Apple's response of calling these findings "expected behavior" is also not reassuring. If your privacy behavior is expected but not clearly communicated to users, that is still a privacy problem.

And the ChatGPT integration, while opt-in, creates a confusing dual-privacy-model where some of your AI interactions are covered by Apple's strong protections and others are governed by OpenAI's entirely different policies. Most users will not understand that distinction.

What you can do about it

If you use Apple Intelligence on your Mac and care about privacy, here is what I would recommend.

Enable transparency logging. Go to System Settings, then Privacy and Security, then Apple Intelligence Report. This shows you what data is being processed by Private Cloud Compute.

Be selective with ChatGPT requests. Every time Apple Intelligence asks if you want to route something to ChatGPT, think about what data is involved before approving.

Review your Siri and Apple Intelligence settings. Disable features you do not use. The less Apple Intelligence does, the less data it processes.

Monitor your network connections. Apple Intelligence creates network connections to Apple's servers that you may not be aware of. If you want to see what your Mac is actually sending, you need something that watches network traffic in real time. This is one of the things CoreLock does — it monitors outbound connections from your Mac, including connections to Apple's AI infrastructure, so you can see exactly what is communicating and when. If Apple Intelligence is sending data you did not expect, you will know about it.

Keep your macOS updated. Apple does respond to privacy research, even if their initial responses are sometimes dismissive. Updates often include fixes for the kinds of data leakage that researchers identify.

The bigger picture

We are in the early days of on-device AI, and the privacy norms are still being established. Apple is doing better than most, and their fundamental architecture of prioritizing on-device processing is the right approach.
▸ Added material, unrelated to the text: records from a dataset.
Lemma check_virt n y v x : H.objs s0 !! n = Some (ONet y) → H.objs s0 !! v = Some (OVirt x) →
  Virt.network x = n →
  check (_ ← validate_rules v LSDN_IN;
    _ ← validate_rules v LSDN_OUT;
    x1 ← get_virt v;
    _ ← validate_rate v "rate_in" (Virt.attr_rate_in x1);
    _ ← validate_rate v "rate_out" (Virt.attr_rate_out x1);
    match Virt.attr_mac x1 with
    | Some m1 =>
        if negb (should_be_validated (Virt.state x1)) then mret tt else
        foreach (n, F_virt_list) (λ v2,
          x2 ← get_virt v2;
          match Virt.attr_mac x2 with
          | Some m2 =>
              if bool_decide (v = v2) || negb (should_be_validated (Virt.state x2)) then mret tt else
              if lsdn_mac_eq m1 m2 then
                n' ← get_net n;
                lsdn_problem_report (Net.ctx n') LSDNP_VIRT_DUPATTR
                  [ProblemRef LSDNS_ATTR (RefStr "mac"); ProblemRef LSDNS_VIRT (RefObj v);
                   ProblemRef LSDNS_VIRT (RefObj v2); ProblemRef LSDNS_NET (RefObj n)]
              else mret tt
          | None => mret tt
          end)
    | None => mret tt
    end) (valid_virt s0 v x).
Proof.
  intros Hn Hx Hxn. destruct (virt_list s0 Hinv _ _ Hn) as (l & Hl & Hin). destruct (net_refs _ _ Hn) as (Hc & _).
  eapply (check_iff _ (_ ∧ _ ∧ _ ∧ _ ∧ ∀ m v' x' m', H.objs s0 !! v' = Some (OVirt x') → Virt.network x' = Virt.network x →
    v ≠ v' → should_be_validated (Virt.state x) = true → should_be_validated (Virt.state x') = true →
    Virt.attr_mac x = Some m → Virt.attr_mac x' = Some m' → lsdn_mac_eq m m' = false)).
  - eapply check_bind; [by eapply (check_rules v x LSDN_IN)|intros _].
    eapply check_bind; [by eapply (check_rules v x LSDN_OUT)|intros _]. chk.
    eapply check_bind; [by eapply check_validate_rate|intros _].
    eapply check_bind; [by eapply check_validate_rate|intros _].
    destruct (Virt.attr_mac x) as [m1|]; [|by chk].
    destruct (should_be_validated (Virt.state x)) eqn:Hsv; cbn [negb]; [|by chk].
    eapply check_iff.
    + eapply (check_foreach _ _ _ (λ v', ∀ x' m', H.objs s0 !! v' = Some (OVirt x') → v ≠ v' →
        should_be_validated (Virt.state x') = true → Virt.attr_mac x' = Some m' → lsdn_mac_eq m1 m' = false)); [done|].
      intros v' (x' & Hx' & Hn')%Hin. chk.
      destruct (Virt.attr_mac x') as [m2|] eqn:Hm2; [|chk; intros; congruence].
      case_bool_decide as Hd; cbn [orb]; [by chk|].
      destruct (should_be_validated (Virt.state x')) eqn:Hsv'; cbn [negb]; [|chk; intros; congruence].
      destruct (lsdn_mac_eq m1 m2) eqn:E; repeat chk.
      * intros HP. by rewrite (HP x' m2) in E.
      * intros x2 m' Hx2. assert (x2 = x') as -> by congruence. intros. congruence.
    + setoid_rewrite Hin. rewrite Hxn. split.
      * intros HP m v' x' m' Hx' Hn' Hne _ Hs' [= <-] Hm'. by eapply (HP v' (ex_intro _ x' (conj Hx' Hn')) x').
      * intros HP v' (x' & Hx' & Hn') x2 m' Hx2 Hne Hs' Hm'. assert (x2 = x') as -> by congruence. by eapply HP.
  - symmetry. apply valid_virt_iff.
Qed.

Lemma check_virts_net n y : H.objs s0 !! n = Some (ONet y) →
  check (validate_virts_net n) (∀ v x, H.objs s0 !! v = Some (OVirt x) → Virt.network x = n → valid_virt s0 v x).
Proof.
  intros Hn. destruct (virt_list s0 Hinv _ _ Hn) as (l & Hl & Hin). eapply check_iff.
  - eapply (check_foreach _ _ _ (λ v, ∀ x, H.objs s0 !! v = Some (OVirt x) → valid_virt s0 v x)); [done|].
    intros v (x & Hx & Hxn)%Hin. eapply check_iff; [by eapply check_virt|]. split; [|by auto].
    intros HP x' Hx'. by assert (x' = x) as -> by congruence.
  - setoid_rewrite Hin. split.
    + intros HP v x Hx Hxn. eapply HP; eauto.
    + intros HP v (x & Hx & Hxn) x' Hx'. assert (x' = x) as -> by congruence. by apply HP.
Qed.

(** A network with its virts, and with the other networks. *)
Definition net_ok (n1 : ptr) : Prop := ∀ x1 t1, H.objs s0 !! n1 = Some (ONet x1) →
  H.objs s0 !! Net.settings x1 = Some (OSettings t1) → will_be_deleted (Net.state x1) = false →
  (∀ v x, H.objs s0 !! v = Some (OVirt x) → Virt.network x = n1 → valid_virt s0 v x) ∧
  ∀ n2 x2 t2, n1 ≠ n2 → H.objs s0 !! n2 = Some (ONet x2) →
    H.objs s0 !! Net.settings x2 = Some (OSettings t2) → will_be_deleted (Net.state x2) = false →
    valid_nets s0 n1 x1 t1 n2 x2 t2.

Lemma check_other_nets n1 x1 t1 : H.objs s0 !! n1 = Some (ONet x1) →
  H.objs s0 !! Net.settings x1 = Some (OSettings t1) →
  check (foreach (ctx, F_networks_list) (λ net2,
      n2 ← get_net net2;
      when (bool_decide (n1 ≠ net2) && negb (will_be_deleted (Net.state n2)))
        (cross_validate_networks n1 net2)))
    (∀ n2 x2 t2, n1 ≠ n2 → H.objs s0 !! n2 = Some (ONet x2) →
      H.objs s0 !! Net.settings x2 = Some (OSettings t2) → will_be_deleted (Net.state x2) = false →
      valid_nets s0 n1 x1 t1 n2 x2 t2).
Proof.
  intros Hn1 Ht1. destruct (nets_list s0 Hinv ctx Hc0) as (l & Hl & Hin). eapply check_iff.
  - eapply (check_foreach _ _ _ (λ n2, ∀ x2 t2, n1 ≠ n2 → H.objs s0 !! n2 = Some (ONet x2) →
        H.objs s0 !! Net.settings x2 = Some (OSettings t2) → will_be_deleted (Net.state x2) = false →
        valid_nets s0 n1 x1 t1 n2 x2 t2)); [done|].
    intros n2 (x2 & Hn2 & Hc2)%Hin. destruct (net_refs _ _ Hn2) as (_ & t2 & Ht2 & _). chk.
    eapply check_iff; [apply check_when; by eapply (check_cross n1 x1 t1 n2 x2 t2)|].
    rewrite andb_true_iff, bool_decide_eq_true, negb_true_iff. split.
    + intros HP x2' t2' Hne Hx2' Ht2' Hd2. assert (x2' = x2) as -> by congruence.
      assert (t2' = t2) as -> by congruence. auto.
    + intros HP [Hne Hd2]. by eapply HP.
  - split; [|by auto]. intros HP n2 x2 t2 Hne Hn2. apply HP; [|done..]. apply Hin. exists x2. split; [done|].
    by apply net_refs in Hn2 as [].
Qed.

Lemma check_networks : check (validate_networks ctx) (∀ n, net_ok n).
Proof.
  destruct (nets_list s0 Hinv ctx Hc0) as (l & Hl & Hin). eapply check_iff.
  - eapply (check_foreach _ _ _ net_ok); [done|].
    intros n1 (x1 & Hn1 & Hc1)%Hin. destruct (net_refs _ _ Hn1) as (_ & t1 & Ht1 & _). chk.
    destruct (will_be_deleted (Net.state x1)) eqn:Hd1; [chk; intros ????; congruence|].
    eapply check_iff; [eapply check_bind; [by eapply check_virts_net|]; intros _; by apply (check_other_nets n1 x1 t1)|].
    split.
    + intros HP x1' t1' Hx1' Ht1' _. assert (x1' = x1) as -> by congruence.
      by assert (t1' = t1) as -> by congruence.
    + intros HP. by apply (HP x1 t1).
  - split; [|by auto]. intros HP n x t Hn. apply HP; [|done]. apply Hin. exists x. split; [done|].
    by apply net_refs in Hn as [].
Qed.

(** ** Physes *)

Context (Hnamed : ∀ v x a, H.objs s0 !! v = Some (OVirt x) → Virt.connected_through x = Some a →
                  ∃ i n, H.ifs s0 !! (v, F_connected_if) = Some i ∧ If.ifname i = Some n).

Lemma view_if s v x o : view s → H.objs s !! v.1 = Some o → (∀ i, resolves (H.set_ifs (<[v := x]> (H.ifs s)) s) i = resolves s i) →
  If.ifname <$> H.ifs s !! v = Some (If.ifname x) → view (H.set_ifs (<[v := x]> (H.ifs s)) s).
Proof.
  intros [Ho Hc Hl He Ht Hn Hk Hr Hi Hs Hiv] Hv Hres Hnm. split; simpl; try done.
  - intros i. rewrite <-Hi. destruct (decide (v = i)) as [<-|Hne]; [|by rewrite lookup_insert_ne].
    by rewrite lookup_insert_eq.
  - intros i. by rewrite <-Hs.
  - eapply (inv_update s _ v.1 o o); try done; [by destruct v; apply frame_if|apply same_shape_refl|].
    intros f. simpl. rewrite lookup_insert_is_Some'. auto.
Qed.

Lemma wp_if_resolve s v x a : view s → H.objs s0 !! v = Some (OVirt x) → Virt.connected_through x = Some a →
  wp (lsdn_if_resolve (v, F_connected_if)) s (λ e s', view s' ∧ count s' = count s ∧
    bool_decide (e ≠ LSDNE_OK) = negb (resolves s0 (v, F_connected_if))).
Proof.
  intros Hv Hx Hc. destruct (Hnamed _ _ _ Hx Hc) as (i0 & n & Hi0 & Hn).
  pose proof (vw_names _ Hv (v, F_connected_if)) as Hnm. rewrite Hi0 in Hnm. simpl in Hnm. rewrite Hn in Hnm.
  destruct (H.ifs s !! (v, F_connected_if)) as [i|] eqn:Hi; [|done]. simpl in Hnm. injection Hnm as Hnm.
  rewrite <-(vw_resolves _ Hv). unfold resolves. rewrite Hi, Hnm. unfold lsdn_if_resolve. hstep.
  case_bool_decide as Hx0; cbn [orb]; [by hstep|]. rewrite Hnm. do 2 hstep.
  case_bool_decide as Hz.
  - hstep. split_and!; [done|done|]. by rewrite Hz.
  - do 2 hstep. rewrite (bool_decide_true (_ ≠ 0)) by done. split_and!; [|done|done]. eapply (view_if _ _ _ (OVirt x)); [done|by apply (view_get s); [..|intros []]| |].
    + intros j. unfold resolves. simpl. destruct (decide ((v, F_connected_if) = j)) as [<-|Hne].
      * rewrite lookup_insert_eq, Hi. simpl. rewrite Hnm, !(bool_decide_true (Env.if_nametoindex _ _ _ ≠ 0)) by done. by rewrite !orb_true_r.
      * by rewrite lookup_insert_ne.
    + by rewrite Hi.
Qed.

Lemma check_resolve v x a : H.objs s0 !! v = Some (OVirt x) → Virt.connected_through x = Some a →
  check (err ← lsdn_if_resolve (v, F_connected_if);
         if bool_decide (err ≠ LSDNE_OK) then
           n ← get_net (Virt.network x);
           lsdn_problem_report (Net.ctx n) LSDNP_VIRT_NOIF
             [ProblemRef LSDNS_IF (RefObj v); ProblemRef LSDNS_VIRT (RefObj v)]
         else mret tt) (resolves s0 (v, F_connected_if) = true).
Proof.
  intros Hx Hc s Hv. destruct (virt_refs _ _ Hx) as (n & Hn & Hcn). rewrite wp_bind.
  eapply wp_mono; [by eapply wp_if_resolve|]. intros e s' (Hv' & Hct & ->). rewrite <-Hct.
  revert s' Hv' Hct. destruct (resolves s0 (v, F_connected_if)); cbn [negb]; intros s' Hv' _; revert s' Hv'.
  - by apply check_ok.
  - by eapply check_get_net; [done|]; apply check_bad; [..|done]; [done|simpl; unfold LSDN_MAX_PROBLEM_REFS; lia].
Qed.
But privacy is not a binary thing. It is not enough to say "your data stays on your device" when some of it does not. It is not enough to build impressive server-side protections when data flows exceed what users expect. And it is not enough to point to privacy policies when those policies are vague enough to cover behavior that users would not approve of if they understood it.

The best thing you can do is stay informed, use the controls Apple provides, and maintain your own visibility into what your Mac is doing. Do not just trust the marketing, from Apple or anyone else. Verify it yourself.

That is the approach I take with everything related to Mac security. Trust the engineering when it is good. Question the marketing when it is vague. And always have your own way to check what is actually happening on your machine.